▸ Material for the task:
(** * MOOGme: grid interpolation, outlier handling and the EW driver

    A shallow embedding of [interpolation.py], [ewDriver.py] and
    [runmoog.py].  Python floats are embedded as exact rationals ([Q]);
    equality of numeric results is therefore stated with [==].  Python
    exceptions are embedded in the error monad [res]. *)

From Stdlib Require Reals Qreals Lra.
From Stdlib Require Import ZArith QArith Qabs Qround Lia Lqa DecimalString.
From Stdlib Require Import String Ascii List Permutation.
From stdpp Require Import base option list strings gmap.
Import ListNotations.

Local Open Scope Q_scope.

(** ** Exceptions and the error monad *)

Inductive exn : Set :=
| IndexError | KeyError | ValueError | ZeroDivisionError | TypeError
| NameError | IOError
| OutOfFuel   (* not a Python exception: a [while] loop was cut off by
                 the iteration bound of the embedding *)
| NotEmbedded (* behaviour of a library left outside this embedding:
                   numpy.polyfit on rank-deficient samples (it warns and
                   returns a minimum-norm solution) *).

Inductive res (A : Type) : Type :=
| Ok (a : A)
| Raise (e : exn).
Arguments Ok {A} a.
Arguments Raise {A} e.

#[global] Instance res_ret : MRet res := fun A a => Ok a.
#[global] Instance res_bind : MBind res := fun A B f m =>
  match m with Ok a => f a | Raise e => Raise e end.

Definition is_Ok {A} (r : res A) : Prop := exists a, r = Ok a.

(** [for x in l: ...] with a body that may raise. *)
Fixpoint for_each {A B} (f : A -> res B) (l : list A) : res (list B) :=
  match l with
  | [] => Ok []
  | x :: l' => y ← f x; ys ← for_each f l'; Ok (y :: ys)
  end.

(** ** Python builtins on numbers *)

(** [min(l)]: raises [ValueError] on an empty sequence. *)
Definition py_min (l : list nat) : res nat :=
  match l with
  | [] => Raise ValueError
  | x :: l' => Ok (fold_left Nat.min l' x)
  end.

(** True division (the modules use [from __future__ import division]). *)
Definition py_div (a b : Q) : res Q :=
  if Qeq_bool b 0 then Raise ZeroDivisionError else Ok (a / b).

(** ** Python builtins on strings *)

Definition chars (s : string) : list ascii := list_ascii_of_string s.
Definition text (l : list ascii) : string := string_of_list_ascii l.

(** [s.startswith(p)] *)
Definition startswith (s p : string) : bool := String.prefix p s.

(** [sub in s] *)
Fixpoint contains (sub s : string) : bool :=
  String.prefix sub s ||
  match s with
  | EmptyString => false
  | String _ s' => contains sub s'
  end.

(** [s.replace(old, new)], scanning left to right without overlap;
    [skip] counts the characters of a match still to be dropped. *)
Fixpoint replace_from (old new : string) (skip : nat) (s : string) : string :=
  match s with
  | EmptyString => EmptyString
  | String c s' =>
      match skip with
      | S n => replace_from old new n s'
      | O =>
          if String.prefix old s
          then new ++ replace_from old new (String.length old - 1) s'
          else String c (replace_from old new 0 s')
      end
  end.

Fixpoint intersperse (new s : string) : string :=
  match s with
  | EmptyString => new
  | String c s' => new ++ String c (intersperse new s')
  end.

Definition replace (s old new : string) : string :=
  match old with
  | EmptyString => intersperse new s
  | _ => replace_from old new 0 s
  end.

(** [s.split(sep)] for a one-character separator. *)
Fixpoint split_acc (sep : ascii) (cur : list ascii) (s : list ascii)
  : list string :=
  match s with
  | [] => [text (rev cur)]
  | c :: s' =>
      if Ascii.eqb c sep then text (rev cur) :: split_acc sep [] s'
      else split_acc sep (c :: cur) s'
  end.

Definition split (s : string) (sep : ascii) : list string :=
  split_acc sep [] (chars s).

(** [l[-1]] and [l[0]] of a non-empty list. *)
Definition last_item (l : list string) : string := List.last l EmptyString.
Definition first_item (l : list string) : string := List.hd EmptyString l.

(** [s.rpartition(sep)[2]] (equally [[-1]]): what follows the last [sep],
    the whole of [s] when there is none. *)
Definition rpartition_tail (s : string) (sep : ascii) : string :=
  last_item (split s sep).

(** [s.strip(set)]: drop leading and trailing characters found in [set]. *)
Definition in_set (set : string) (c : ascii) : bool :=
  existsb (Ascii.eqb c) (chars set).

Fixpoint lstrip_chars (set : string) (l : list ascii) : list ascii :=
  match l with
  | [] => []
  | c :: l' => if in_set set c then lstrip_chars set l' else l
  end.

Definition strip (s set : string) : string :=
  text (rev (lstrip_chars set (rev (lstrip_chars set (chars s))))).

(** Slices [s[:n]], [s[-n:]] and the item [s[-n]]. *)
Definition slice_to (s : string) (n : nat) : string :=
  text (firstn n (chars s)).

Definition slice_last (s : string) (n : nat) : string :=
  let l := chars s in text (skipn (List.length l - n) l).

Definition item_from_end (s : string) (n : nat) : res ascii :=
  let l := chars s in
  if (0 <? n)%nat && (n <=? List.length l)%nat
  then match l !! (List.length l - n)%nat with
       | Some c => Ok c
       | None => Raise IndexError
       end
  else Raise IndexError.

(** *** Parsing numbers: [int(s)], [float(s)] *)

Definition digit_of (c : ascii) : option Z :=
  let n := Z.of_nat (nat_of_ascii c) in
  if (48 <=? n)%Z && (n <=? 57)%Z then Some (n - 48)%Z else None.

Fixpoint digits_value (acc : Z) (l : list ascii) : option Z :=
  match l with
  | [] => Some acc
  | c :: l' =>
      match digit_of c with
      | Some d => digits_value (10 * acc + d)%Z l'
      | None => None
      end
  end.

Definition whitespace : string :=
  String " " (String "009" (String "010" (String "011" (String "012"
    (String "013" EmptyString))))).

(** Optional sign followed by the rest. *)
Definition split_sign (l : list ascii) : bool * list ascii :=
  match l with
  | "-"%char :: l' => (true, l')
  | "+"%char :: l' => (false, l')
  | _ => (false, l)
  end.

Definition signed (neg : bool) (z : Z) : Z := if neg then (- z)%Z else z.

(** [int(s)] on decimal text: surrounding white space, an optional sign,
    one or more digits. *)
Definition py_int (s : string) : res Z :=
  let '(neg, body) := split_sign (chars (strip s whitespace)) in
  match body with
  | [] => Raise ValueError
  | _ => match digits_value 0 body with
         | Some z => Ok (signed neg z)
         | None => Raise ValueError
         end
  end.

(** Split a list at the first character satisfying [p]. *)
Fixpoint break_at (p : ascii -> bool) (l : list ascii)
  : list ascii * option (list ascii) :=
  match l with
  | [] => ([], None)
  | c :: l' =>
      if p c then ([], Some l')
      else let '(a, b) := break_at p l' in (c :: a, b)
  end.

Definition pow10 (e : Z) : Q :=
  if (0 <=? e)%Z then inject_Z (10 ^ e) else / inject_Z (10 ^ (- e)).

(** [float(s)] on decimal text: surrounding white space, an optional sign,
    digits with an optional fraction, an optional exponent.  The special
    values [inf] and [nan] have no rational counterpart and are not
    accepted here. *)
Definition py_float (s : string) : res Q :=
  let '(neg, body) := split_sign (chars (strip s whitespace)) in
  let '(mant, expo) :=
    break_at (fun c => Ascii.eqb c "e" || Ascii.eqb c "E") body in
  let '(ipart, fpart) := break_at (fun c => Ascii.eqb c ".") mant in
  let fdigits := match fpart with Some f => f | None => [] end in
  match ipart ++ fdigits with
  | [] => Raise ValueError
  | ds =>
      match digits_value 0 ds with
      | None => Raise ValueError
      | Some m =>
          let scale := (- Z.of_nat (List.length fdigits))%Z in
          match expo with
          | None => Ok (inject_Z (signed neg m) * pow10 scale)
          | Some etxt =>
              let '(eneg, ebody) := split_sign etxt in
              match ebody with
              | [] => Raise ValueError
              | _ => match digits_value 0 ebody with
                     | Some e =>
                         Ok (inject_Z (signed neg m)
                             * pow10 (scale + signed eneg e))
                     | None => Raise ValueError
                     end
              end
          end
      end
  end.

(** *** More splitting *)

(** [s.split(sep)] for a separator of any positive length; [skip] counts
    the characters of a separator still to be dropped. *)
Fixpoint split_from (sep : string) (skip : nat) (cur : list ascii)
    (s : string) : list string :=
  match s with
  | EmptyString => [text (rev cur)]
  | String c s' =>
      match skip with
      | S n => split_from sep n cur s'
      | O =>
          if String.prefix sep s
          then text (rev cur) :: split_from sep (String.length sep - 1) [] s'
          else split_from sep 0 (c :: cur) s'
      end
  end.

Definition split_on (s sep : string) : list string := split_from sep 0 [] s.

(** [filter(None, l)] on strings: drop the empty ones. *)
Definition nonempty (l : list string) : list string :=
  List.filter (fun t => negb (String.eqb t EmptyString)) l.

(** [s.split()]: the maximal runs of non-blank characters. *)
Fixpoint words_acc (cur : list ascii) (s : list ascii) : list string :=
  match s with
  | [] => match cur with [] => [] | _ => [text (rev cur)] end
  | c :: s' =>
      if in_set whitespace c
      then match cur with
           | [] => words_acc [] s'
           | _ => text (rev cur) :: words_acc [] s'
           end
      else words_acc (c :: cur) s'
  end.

▸ Problem: A single figure is required: the number of lines in the data where the word "signed" occurs.

▸ Written reply: 5